Eleven Ways to Love: Essays

 People have been telling their love stories for thousands of years. It is the greatest common human experience. And yet, love stories coach us to believe that love is selective, somehow, that it can be boxed in and easily defined. This is a collection of eleven remarkable essays that widen the frame of reference: transgender romance; body image issues; race relations; disability; polyamory; class differences; queer love; long distance; caste; loneliness; the single life; the bad boy syndrome . . . and so much more.

 

The Golden Gate

John, a young and successful engineer, finds his life boring outside his work and calls his ex-girlfriend Janet and grieves his loveless life. Janet agrees to help out John by finding him a date and advertises for the same in a local newspaper. Liz, a lawyer by profession responds to the ad. John and Liz hit it off instantly and very soon find themselves living together.
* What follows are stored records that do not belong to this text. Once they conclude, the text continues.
(** On a semester that is stored or plainly named, [deleteSubject] returns.
    Afterwards the subject is not in the semester, whose record is stored
    even if the document had none; the other subjects, the other semesters
    and the index are as before. *)
Theorem deleteSubject_removes (semester n : string) (st : AsyncStorage) :
  ordinary_semester st semester →
  ∃ st', deleteSubject semester n st = (Returned (), st')
    ∧ semesterData st' semester !! n = None
    ∧ (∀ n', n' ≠ n → semesterData st' semester !! n' = semesterData st semester !! n')
    ∧ is_Some (document st' !! semester)
    ∧ (∀ semester', semester' ≠ semester →
         document st' !! semester' = document st !! semester')
    ∧ semesterNames st' = semesterNames st.
Proof.
  intros Hord. eexists. split; [by apply deleteSubject_run|].
  rewrite semesterData_saved_eq.
  split; [apply lookup_delete_eq|].
  split; [intros n' Hn'; by rewrite lookup_delete_ne|].
  split; [rewrite document_saved, lookup_insert_eq; by eexists|].
  split; [intros semester' Hne; by apply document_saved_ne|done].
Qed.
(** * Ledger core of the bank management API (src/main.py, src/schemas.py)

    The three money-moving request handlers, [deposit], [withdraw] and
    [transfer], are embedded as programs over the calls they make to the
    document store.  A program is run against a store either on its own
    ([run]) or interleaved with another request at the granularity
    of single store calls ([interleave]).

    Amounts and balances are Python floats in the source.  The handlers are
    embedded twice, line for line:
    - over exact numbers ([Z]) at the top level, which follows the
      comparisons and the single additions and subtractions of the code and
      is used where a property names only those;
    - over IEEE 754 binary64 numbers (module [Binary64], Rocq's primitive
      floats), which has rounding, infinities and NaN as the code does and
      is used where they decide a property.

    Further conventions:
    - an account document keeps its [balance] and [currency] as optional
      fields, because the handlers read them with [dict.get] and a default;
    - every store call may raise; the store carries the schedule of the
      calls that do ([outages]). *)

From Stdlib Require Import ZArith Ascii String Floats.
From stdpp Require Import gmap strings list fin_maps.

Local Open Scope string_scope.
Local Open Scope Z_scope.

(** ** Documents (src/schemas.py) *)

(** A document of the "account" collection, as stored.  The key [_id] is
    the key of the collection map. *)
Record Account := {
  customer_id : string;
  account_type : string;
  balance : option Z;
  currency : option string;
  nickname : option string
}.

Inductive TxType := tx_deposit | tx_withdraw | tx_transfer.

(** A validated [Transaction] model, which is what reaches the
    "transaction" collection. *)
Record Transaction := {
  account_id : string;
  tx_type : TxType;
  amount : Z;
  tx_currency : string;
  note : option string;
  to_account_id : option string;
  occurred_at : option Z
}.

(** Request bodies (src/main.py, lines 77-86). *)
Record DepositWithdrawRequest := {
  dw_amount : Z;
  dw_note : option string
}.

Record TransferRequest := {
  from_account_id : string;
  tr_to_account_id : string;
  tr_amount : Z;
  tr_note : option string
}.

(** ** Exceptions *)

(** Exceptions other than [HTTPException] that the handlers can meet. *)
Inductive PyError :=
| InvalidId (s : string)     (* bson: the string is not an ObjectId *)
| ValidationError            (* pydantic: a field constraint failed *)
| StoreError.                (* the store call raised *)

Inductive Detail :=
| Text (s : string)
| StrOf (e : PyError).       (* str(e) *)

Inductive Exn :=
| HTTPException (status_code : Z) (detail : Detail)
| Error (e : PyError).

Inductive Result (A : Type) :=
| Returned (a : A)
| Raised (e : Exn).
Arguments Returned {A} a.
Arguments Raised {A} e.

(** The failure kinds of the ledger core, as the handlers signal them. *)
Definition NotFound_account : Exn := HTTPException 404 (Text "Account not found").
Definition NotFound_transfer : Exn :=
  HTTPException 404 (Text "Source or destination account not found").
Definition InsufficientFunds : Exn := HTTPException 400 (Text "Insufficient funds").
Definition CurrencyMismatch : Exn := HTTPException 400 (Text "Currency mismatch").
Definition InternalError (e : PyError) : Exn := HTTPException 500 (StrOf e).

(** An InvalidArgument failure is a client error: status 400 that is neither
    of the two 400 responses above.  (Section 6 of the specification maps
    InvalidArgument to 400 and store or transfer failures to 500.) *)
Definition is_InvalidArgument (e : Exn) : Prop :=
  exists d, e = HTTPException 400 d /\ e <> InsufficientFunds /\ e <> CurrencyMismatch.

(** ** ObjectId (bson) *)

Definition is_hex_digit (c : ascii) : bool :=
  let n := nat_of_ascii c in
  ((48 <=? n) && (n <=? 57) || (97 <=? n) && (n <=? 102) || (65 <=? n) && (n <=? 70))%nat.

Definition lower_hex (c : ascii) : ascii :=
  let n := nat_of_ascii c in
  if ((65 <=? n) && (n <=? 70))%nat then ascii_of_nat (n + 32) else c.

(** ASCII whitespace as [bytes.fromhex] skips it: space and the control
    characters 9 to 13. *)
Definition is_space (c : ascii) : bool :=
  let n := nat_of_ascii c in
  ((n =? 32) || (9 <=? n) && (n <=? 13))%nat.

(** [bytes.fromhex(s)], given as the lower-case hexadecimal text of the
    bytes read: whitespace is skipped before each byte, and a byte is two
    adjacent hexadecimal digits of either case; anything else raises. *)
Fixpoint fromhex (s : string) : option string :=
  match s with
  | EmptyString => Some EmptyString
  | String c s' =>
    if is_space c then fromhex s'
    else
      match s' with
      | String d s'' =>
        if is_hex_digit c && is_hex_digit d
        then (fun t => String (lower_hex c) (String (lower_hex d) t)) <$> fromhex s''
        else None
      | EmptyString => None
      end
  end.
Phil, a close friend of John, is a divorcee who lives with his son and raises his voice against nuclear weapons. When Phil attends the party at Liz’ family, he finds Ed, Liz’ brother and both fall in love. Set in the nostalgic era of 1980s, The Golden Gate trails the story of a group of youth living in San Francisco, who embark on a journey of interpreting life, in search of adventure, trying to understand the meaning of love.

 

Funny Boy

Arjie is a ‘funny boy’ who prefers dressing as a girl. This novel follows the life of his family through Arjie’s eyes as he struggles to come to terms both with his own homosexuality and with the racism of the society in which he lives. In the north of Sri Lanka there’s a war going on between the army and the Tamil Tigers, and gradually it begins to encroach on the family’s comfortable life. Sporadic acts of violence flare into full-scale riots and lead, ultimately, to tragedy.

 

Call Me By Your Name

Andre Aciman’s Call Me by Your Name is the story of a sudden and powerful romance that blossoms between an adolescent boy and a summer guest at his parents’ cliffside mansion on the Italian Riviera. Each is unprepared for the consequences of their attraction, when, during the restless summer weeks, unrelenting currents of obsession, fascination, and desire intensify their passion and test the charged ground between them. Recklessly, the two verge toward the one thing both fear they may never truly find again: total intimacy. It is an instant classic and one of the great love stories of our time.

 

Love After Love: A Novel

 After Betty Ramdin’s husband dies, she invites a colleague, Mr. Chetan, to move in with her and her son, Solo. Over time, the three become a family, loving each other deeply and depending upon one another. Then, one fateful night, Solo overhears Betty confiding in Mr. Chetan and learns a secret that plunges him into torment. Solo flees Trinidad for New York to carve out a lonely existence as an undocumented immigrant, and Mr. Chetan remains the singular thread holding mother and son together. But soon, Mr. Chetan’s own burdensome secret is revealed, with heartbreaking consequences. Love After Love interrogates love and family in all its myriad meanings and forms, asking how we might exchange an illusory love for one that is truly fulfilling.
Simon Vs. The Homo Sapiens Agenda

Straight people should have to come out too. And the more awkward it is, the better.
Simon Spier is sixteen and trying to work out who he is – and what he’s looking for.
But when one of his emails to the very distracting Blue falls into the wrong hands, things get all kinds of complicated.
Because, for Simon, falling for Blue is a big deal …It’s a holy freaking huge awesome deal.